Lettuce E. coli Investigation
State, local, and federal public health officials determined that romaine lettuce sold at several locations of a single grocery store chain (Company A) was the likely source of illnesses in this outbreak. It was further concluded that the lettuce was contaminated before it reached the Company A grocery store locations.
After reports of over 20 illnesses, health officials started an investigation on October 10, 2011, which lasted until November 4 of the same year. They compared foods eaten by both people sickened and people who were not part of the outbreak, including some who had shopped at the same Company A grocery store locations as those sickened. The result was that 85% of outbreak victims interviewed had eaten Romaine lettuce in the week before they got sick, while only 46% of the others had. More telling was that 89% of E. coli victims who had shopped at Company A stores reported eating food from the store salad bar; however, only 9% of well people in the study who shopped at the same stores reported eating from the salad bar. Eighteen of the people sickened in the outbreak could remember what type of lettuce they had eaten, and of those, 94% said they had eaten Romaine lettuce.

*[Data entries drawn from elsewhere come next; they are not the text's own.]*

(** X23. The texts of a group can be read back from the message that
    [buildGroupXml] makes of them: the [NAME] attribute and the [NAME]
    element give the name and the [PARENT] element the parent, whatever
    characters they hold. *)
Theorem group_read_back (groupData : obj) (name parent : string) :
  get (VObj groupData) "name" = VStr name ->
  get (VObj groupData) "parent" = VStr parent ->
  attribute "NAME" (XmlBuilder.buildGroupXml groupData) = name
  /\ element "NAME" (XmlBuilder.buildGroupXml groupData) = name
  /\ element "PARENT" (XmlBuilder.buildGroupXml groupData) = parent.
Proof.
  intros N P. unfold XmlBuilder.buildGroupXml. rewrite N, P.
  cbn [XmlBuilder.escapeXml toString]. rewrite !EscapeXml.escapeXml_string_escaped.
  lazymatch goal with
  | |- attribute _ ?s = _ /\ _ =>
      pieces_of s (escaped name, escaped parent) ltac:(fun p =>
        assert (E : s = weave (fst p) (combine [escaped name; escaped name; escaped parent] (snd p)))
          by (vm_compute; reflexivity))
  end.
  split; [|split].
  - read_attribute E.
  - read_element E 1.
  - read_element E 2.
Qed.

(** X24. The texts of a ledger can be read back from the message that
    [buildLedgerXml] makes of them: the [NAME] attribute and element give
    the name, the [PARENT] element the parent and the [ALIAS] element the
    alias, whatever characters they hold and whatever the opening
    balance. *)
Theorem ledger_read_back (ledgerData : obj) (name parent alias : string) :
  get (VObj ledgerData) "name" = VStr name ->
  get (VObj ledgerData) "parent" = VStr parent ->
  get (VObj ledgerData) "alias" = VStr alias ->
  attribute "NAME" (XmlBuilder.buildLedgerXml ledgerData) = name
  /\ element "NAME" (XmlBuilder.buildLedgerXml ledgerData) = name
  /\ element "PARENT" (XmlBuilder.buildLedgerXml ledgerData) = parent
  /\ element "ALIAS" (XmlBuilder.buildLedgerXml ledgerData) = alias.
Proof.
  intros N P A. unfold XmlBuilder.buildLedgerXml. rewrite N, P, A, or_text.
  cbn [XmlBuilder.escapeXml toString]. rewrite !EscapeXml.escapeXml_string_escaped.
  set (billWise := if truthy (and _ _) then "Yes" else "No").
  set (opening := if truthy (get (VObj ledgerData) "openingBalance") then _ else EmptyString).
  clearbody billWise opening.
  lazymatch goal with
  | |- attribute _ ?s = _ /\ _ =>
      pieces_of s (escaped name, escaped parent, escaped alias, billWise, opening)
        ltac:(fun p =>
          assert (E : s = weave (fst p)
                            (combine [escaped name; escaped name; escaped parent;
                                      escaped alias; billWise; opening] (snd p)))
            by (vm_compute; reflexivity))
  end.
  split; [|split; [|split]].
  - read_attribute E.
  - read_element E 1.
  - read_element E 2.
  - read_element E 3.
Qed.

In the end, nine Company A grocery stores were involved in the outbreak, all of them with salad bars from which people sickened in the outbreak had eaten between October 5 and October 24, 2011. During those few days, four of these outbreak victims purchased salads from two separate Company A store locations.
Traceback investigations found that Romaine lettuce served at the implicated salad bars had come from a single processing building, by way of the same distributor. In addition, a single lot of Romaine lettuce harvested from Farm A was determined to be the source of the outbreak. Because Farm A was not growing lettuce at the time of the investigation, inspectors could not identify the source of the contamination.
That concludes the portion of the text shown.